» **Stored items**
--- START ---

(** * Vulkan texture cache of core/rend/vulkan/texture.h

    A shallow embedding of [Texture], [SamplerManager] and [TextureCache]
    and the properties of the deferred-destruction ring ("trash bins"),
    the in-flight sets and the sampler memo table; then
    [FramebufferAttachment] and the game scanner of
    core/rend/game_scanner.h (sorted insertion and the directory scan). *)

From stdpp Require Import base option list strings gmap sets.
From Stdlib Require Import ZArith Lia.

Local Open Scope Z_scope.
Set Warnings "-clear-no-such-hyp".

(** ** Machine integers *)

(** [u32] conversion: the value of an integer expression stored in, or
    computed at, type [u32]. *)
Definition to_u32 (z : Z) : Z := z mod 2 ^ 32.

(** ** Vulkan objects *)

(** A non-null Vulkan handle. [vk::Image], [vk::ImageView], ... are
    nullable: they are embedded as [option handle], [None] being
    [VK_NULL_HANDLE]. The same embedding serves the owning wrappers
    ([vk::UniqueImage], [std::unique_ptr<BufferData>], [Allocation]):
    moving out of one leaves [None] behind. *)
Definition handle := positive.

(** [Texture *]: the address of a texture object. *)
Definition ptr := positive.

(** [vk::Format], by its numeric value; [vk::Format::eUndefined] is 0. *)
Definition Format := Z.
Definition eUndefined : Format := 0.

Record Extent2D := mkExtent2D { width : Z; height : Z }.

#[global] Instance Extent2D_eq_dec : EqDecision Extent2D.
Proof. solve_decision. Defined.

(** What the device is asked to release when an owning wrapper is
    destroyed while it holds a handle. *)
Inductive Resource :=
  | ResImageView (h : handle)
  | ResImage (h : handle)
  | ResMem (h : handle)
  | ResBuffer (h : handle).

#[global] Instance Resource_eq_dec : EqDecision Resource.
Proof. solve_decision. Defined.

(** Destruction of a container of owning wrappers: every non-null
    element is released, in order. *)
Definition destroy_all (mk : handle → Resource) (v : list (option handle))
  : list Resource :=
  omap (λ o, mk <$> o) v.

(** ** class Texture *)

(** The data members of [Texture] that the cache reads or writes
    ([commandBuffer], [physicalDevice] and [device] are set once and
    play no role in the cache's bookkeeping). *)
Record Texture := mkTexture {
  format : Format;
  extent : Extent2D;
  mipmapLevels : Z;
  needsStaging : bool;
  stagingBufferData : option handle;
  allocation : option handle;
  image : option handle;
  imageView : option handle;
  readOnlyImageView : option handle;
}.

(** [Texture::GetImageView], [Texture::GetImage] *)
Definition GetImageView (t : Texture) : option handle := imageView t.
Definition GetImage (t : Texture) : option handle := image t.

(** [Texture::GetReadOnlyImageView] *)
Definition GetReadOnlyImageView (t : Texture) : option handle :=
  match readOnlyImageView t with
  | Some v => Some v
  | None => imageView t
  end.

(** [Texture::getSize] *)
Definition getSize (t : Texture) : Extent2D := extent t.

--- END ---

» **What this task involves**
Above are the records. Print exactly, and only, the lines from the line with "(** A non-null" to the line with "moving out of", both inclusive.

» **Answer to this exercise**
(** A non-null Vulkan handle. [vk::Image], [vk::ImageView], ... are
    nullable: they are embedded as [option handle], [None] being
    [VK_NULL_HANDLE]. The same embedding serves the owning wrappers
    ([vk::UniqueImage], [std::unique_ptr<BufferData>], [Allocation]):
    moving out of one leaves [None] behind. *)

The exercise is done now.